I encourage my EBDSA comrades to vote Yes to officially endorse our chapter’s support of the Bay to Brake Lights project.
I believe there are many reasons EBDSA should endorse and support this project:
- To reduce the immediate harm of police contact especially for members of targeted groups. State violence, police harassment, and economically devastating fines weaken the working class’ ability to organize and fight for socialism.
- To show solidarity with communities made up largely of people from such groups. DSA as a whole and our local in particular does not reflect the demographics of the working class communities we must organize. Although I do not think Brake Light projects should be used as recruiting drives, I do believe if we are to improve our connections to communities where we are under represented, we must show up to work on projects that specifically impact those communities. Showing solidarity builds trust and opens a path to deeper relationships.
- To show solidarity with other chapters, both around the country and here in the Bay Area. All the other locals around the Bay Area have begun Brake Light projects as have dozens of other chapters, and many EBDSA members are already working together with them in the Bay to Brake Lights umbrella group. These projects are broadly popular in DSA for good reason.
- To give people additional ways to plug in to DSA. Many members are excited to participate in the Brake Lights projects, and we should always encourage a diversity of ways to participate in our Local. Speaking for myself, I found that Medicare for All canvasing is not for me. It’s great and important work, and I’m happy to support it in other ways. In turn, I hope that our Local can officially support those of us who find work on Brake Light projects to be a better fit.

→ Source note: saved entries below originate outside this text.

(* ===== verification/DbEvents.v ===== *)
(** * The store of events

    [store_wf]: the invariant of the tables behind the write path.  Every index
    lists exactly the stored events under exactly their keys, every event has
    its payload, no local id is above the sequence, and the counters, where
    they are kept, are the counts they stand for.  [insert_event] keeps it. *)

From S2P Require Import Prelude Utf8 BTreeMap Json Crates Kinds Packed EventParse DbKeys DbCodec DbIndex DbTxn DbState DbPayload Search DbSearch DbTagKind DbWrite DbStore DbCursor DbTable DbScan DbTables DbRows DbRw DbDerived DbOps DbLogic DbCounters DbIndices.

Local Open Scope Z_scope.

Section events.
Context `{RL : RocksLaws}.
Context {HC : HexCrate} {SH : Sha256} {SL : Sha256Laws}.
Implicit Types (t : RwTxn) (pk key : bytes).

(** The stored events of an author. *)
Definition authored t pk : Z := len (filter (λ r, PackedEventView_pubkey r.2 = pk) (rows t 3)).

(** A record the store can hold. *)
Definition packed_ok (p : bytes) : Prop := bytes_ok p ∧ (PACKED_HEADER_LEN ≤ length p)%nat.

Record store_wf t : Prop := {
  sw_txn : txn_wf t;
  sw_counters : counters_wf t;
  sw_events r : r ∈ rows t 3 → (PACKED_HEADER_LEN ≤ length r.2)%nat;
  sw_payloads k : k ∈ (rows t 3).*1 ↔ k ∈ (rows t 15).*1;
  sw_index d k v : 4 ≤ d ≤ 13 → (k, v) ∈ rows t d ↔ ∃ p, (v, p) ∈ rows t 3 ∧ k ∈ index_keys p d;
  sw_postings k v : (k, v) ∈ rows t 21 →
    is_tag_kind_marker k = true ∨ ∃ p, (v, p) ∈ rows t 3 ∧ k ∈ index_keys p 21;
  sw_sequence r : r ∈ rows t 3 → from_ne_bytes r.1 ≤ sequence t;
  sw_authors pk n : length pk = 32%nat → author_value t pk = Some n → n = authored t pk;
  sw_superseded n : superseded_value t = Some n → n = superseded (rows t 8).*1;
}.

Lemma event_packed_ok t r : store_wf t → r ∈ rows t 3 → packed_ok r.2.
Proof.
  intros Hst Hr. split; [|by apply (sw_events t Hst)].
  by apply (rows_ok t 3 r (sw_txn t Hst)) in Hr as [_ ?]; [|apply valid_3].
Qed.

Lemma view_of_ok p : packed_ok p → view_of p = Ok p.
Proof.
  intros [_ Hl]. unfold view_of, PackedEventView_new. by rewrite (proj2 (Nat.ltb_ge _ _)).
Qed.

Lemma pubkey_ok p : packed_ok p → length (PackedEventView_pubkey p) = 32%nat ∧ bytes_ok (PackedEventView_pubkey p).
Proof.
  intros [Hb Hl]. unfold PACKED_HEADER_LEN in Hl. split; [|by apply slice_ok].
  unfold PackedEventView_pubkey, slice. rewrite length_take, length_drop. lia.
Qed.

(** ** Rows without repetitions *)

Lemma rows_NoDup t d : txn_wf t → valid_dbi d → NoDup (rows t d).
Proof.
  intros Hwf Hd. eapply NoDup_fmap_1. apply (table_NoDup d), txn_rows_sorted; done.
Qed.

Lemma rows_add t t' d r : txn_wf t → txn_wf t' → valid_dbi d → r ∉ rows t d →
  (∀ x, x ∈ rows t' d ↔ x = r ∨ x ∈ rows t d) → rows t' d ≡ₚ r :: rows t d.
Proof.
  intros Hwf Hwf' Hd Hr Hx. apply NoDup_Permutation; [by apply rows_NoDup| |].
  - constructor; [done|by apply rows_NoDup].
  - intros x. by rewrite Hx, elem_of_cons.
Qed.

(** ** Event keys *)

Lemma event_key_u64 t r : txn_wf t → r ∈ rows t 3 → to_ne_bytes (from_ne_bytes r.1) = r.1 ∧ u64_ok (from_ne_bytes r.1).
Proof.
  intros Hwf Hr. pose proof (event_key_length t r Hwf Hr) as H8.
  apply (rows_ok t 3 r Hwf (proj1 valid_3)) in Hr as [Hk _].
  split; [by apply to_ne_from_ne|by apply from_le_u64].
Qed.

(** A local id above the sequence is fresh, and follows every stored one. *)
Lemma fresh_key t lev : store_wf t → u64_ok lev → sequence t < lev →
  (to_ne_bytes lev ∉ (rows t 3).*1) ∧
  ∀ v, ¬ put_refused 3 (rows t 3) (to_ne_bytes lev, v) (Z.lor MDB_NOOVERWRITE MDB_APPEND).
Proof.
  intros Hst Hlev Hlt. pose proof (sw_txn t Hst) as Hwf.
  assert (∀ r, r ∈ rows t 3 → from_ne_bytes r.1 < lev) as Hless.
  { intros r Hr. apply (sw_sequence t Hst) in Hr. lia. }
  assert (to_ne_bytes lev ∉ (rows t 3).*1) as Hfresh.
  { intros (r & Hk & Hr)%list_elem_of_fmap. apply Hless in Hr. rewrite <-Hk, from_to_ne_bytes in Hr by done. lia. }
  split; [done|]. intros v. unfold put_refused. cbn [fst].
  assert (row_get (to_ne_bytes lev) (rows t 3) = None) as ->.
  { destruct (row_get _ _) eqn:E; [|done]. destruct Hfresh. apply row_get_Some_key. by rewrite E. }
  intros [[_ H0]|[[Hf _]|[_ Hna]]]; [done|by vm_compute in Hf|].
  unfold not_after_last in Hna. destruct (last (rows t 3)) as [r|] eqn:El; [|done].
  apply last_Some_elem_of in El as Hr. apply Hna. change (key_cmp 3) with int_cmp.
  unfold int_cmp. rewrite bool_decide_true by apply length_to_ne_bytes.
  rewrite bool_decide_true by (by apply (event_key_length t)). rewrite from_to_ne_bytes by done.
  apply Hless in Hr. by apply Z.compare_gt_iff.
Qed.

- To create non-commodified social relationships. The most common question I got when sign-holding for our first Brake Light project was “why are you doing this for free?” In however small a way, mutual aid projects like the Brake Light projects plants a seed of a different kind of relationship between people, one free of the “cash nexus.” For example, in Erik Olin Wright’s vision of anti-capitalism, this is “eroding capitalism.” As he explains, “One way to challenge capitalism is to build more democratic, egalitarian, participatory economic relations in the spaces and cracks within this complex system wherever possible, and to struggle to expand and defend those spaces.”
Brake Light projects can be an important component in a mix of projects in a socialist strategy. Please vote in favor of the proposal for our Local to officially support these projects.